100% Builders - stand up and be counted!
I was just wondering how many 100% (or nearly 100%) home builders we have here.

First off for those of you who don't know what a 100% builder is, its someone who does 100% of the work on his (or her) ride. That means, chassis work, drive train, body, paint, and interior. Naturally there are some things that only VERY few people have the tools to do, one of which is the engine machine work, so that really doesn't count. However, if you do your own boring, honing, decking, balancing etc. more power to ya! :thumbup:

OK, so I'm trying to build my deuce at home with no help. So far I've been successful and the only help I've had has been an extra pair of hands from my wife if I needed them. In keeping with my goal of learning something new with each car I build on this one I took on several new projects I've never done before. Building a frame from just bare rails for one, and narrowing a Ford 9" rear is another. Doing the interior will be yet another project on this build I've never done before.

What I haven't done myself..... engine machine work and narrowing and re-splining the axles. I just don't have the proper tools for that kind of work.
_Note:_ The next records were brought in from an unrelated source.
(** The comparison of all sixteen bytes is equality. *)
Lemma tag_difference_exact tag auth mask : is_bytes 16 tag -> is_bytes 16 auth -> is_bytes 16 mask -> c_true (tag_difference tag auth mask) = false <-> be_val tag = Z.lxor (be_val auth) (be_val mask).
Proof.
  intros Ht Ha Hm. unfold tag_difference, c_true. fold xors. rewrite negb_false_iff, Z.eqb_eq. rewrite xors_assoc. pose proof (xors_bytes 16 _ _ Ha Hm) as Hx.
  rewrite tag_difference_from by (try lia; by eapply xors_bytes). rewrite (zeros_equal 16) by done. rewrite <- (be_val_xors 16) by done. split; [by intros [_ ->]|]. intros E. split; [done|]. by apply (be_val_inj 16).
Qed.

Section Gcm.
Context (key fixed_iv explicit_nonce : bytes) (Hk : is_bytes 16 key) (Hf : is_bytes 4 (take 4 fixed_iv)) (Hn : is_bytes 8 (take 8 explicit_nonce)).

Lemma J0_bytes : is_bytes 16 (J0 (gcm_iv fixed_iv explicit_nonce)).
Proof.
  unfold J0, gcm_iv. change 16%nat with (4 + 8 + 4)%nat. apply is_bytes_app; [by apply is_bytes_app|]. split; [done|]. repeat (constructor; [unfold is_u8; lia|]). constructor.
Qed.

Lemma ld_take n (l : bytes) : is_bytes n (take n l) -> ld_bytes l 0 (Z.of_nat n) = Some (take n l).
Proof. intros [L _]. rewrite length_take in L. rewrite ld_bytes_ok by (unfold blen; lia). by rewrite Nat2Z.id, Z2Nat.inj_0, drop_0. Qed.

Lemma zero_bytes n : is_bytes n (replicate n 0).
Proof. split; [apply length_replicate|apply Forall_replicate; unfold is_u8; lia]. Qed.

Lemma initialize_gcm_spec : initialize_gcm (Some key) (Some fixed_iv) (Some explicit_nonce) =
  Some (0, concat (key_words key), AES128 key (replicate 16 0), J0 (gcm_iv fixed_iv explicit_nonce)).
Proof.
  unfold initialize_gcm. destruct (aes_init_spec key Hk) as [-> _]. rewrite some_bind. cbn [Z.eqb negb]. destruct (aes_block key Hk _ (zero_bytes 16)) as [-> _]. rewrite some_bind.
  unfold make_j0. rewrite (ld_take 4 _ Hf : ld_bytes _ 0 4 = _), some_bind, (ld_take 8 _ Hn : ld_bytes _ 0 8 = _), some_bind, some_bind. unfold J0, gcm_iv. by rewrite <- app_assoc.
Qed.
Some of the things I've taught myself on my last couple builds were how to rebuild and modify an automatic trans, setting up rear gears, installing IFS systems and modifying and installing modern rear suspension systems. I've also tried to do something a little different on each build as well. On my pro-street car it was an electric tilt front end and on my pickup it was putting a hemi where one didn't belong.

Here's the 41 pro-street car that I did about 10 years ago. Sold it at the Louisville Nats several years ago.

and here's the '53 Pickup

and the Hemi that I built for it. Sold the truck to a neighbor who made me an offer I couldn't refuse.

and here's my current project, the Deuce. This one isn't for sale.

So, how many out there are trying to be a 100% builder??? I know of a couple who post here regularly, just want to see if there are any more.

geezer69 10-22-2009 10:55 AM

the car im workin on is my first major project. i have not and will not let anyone touch it. if its a mess, its MY mess.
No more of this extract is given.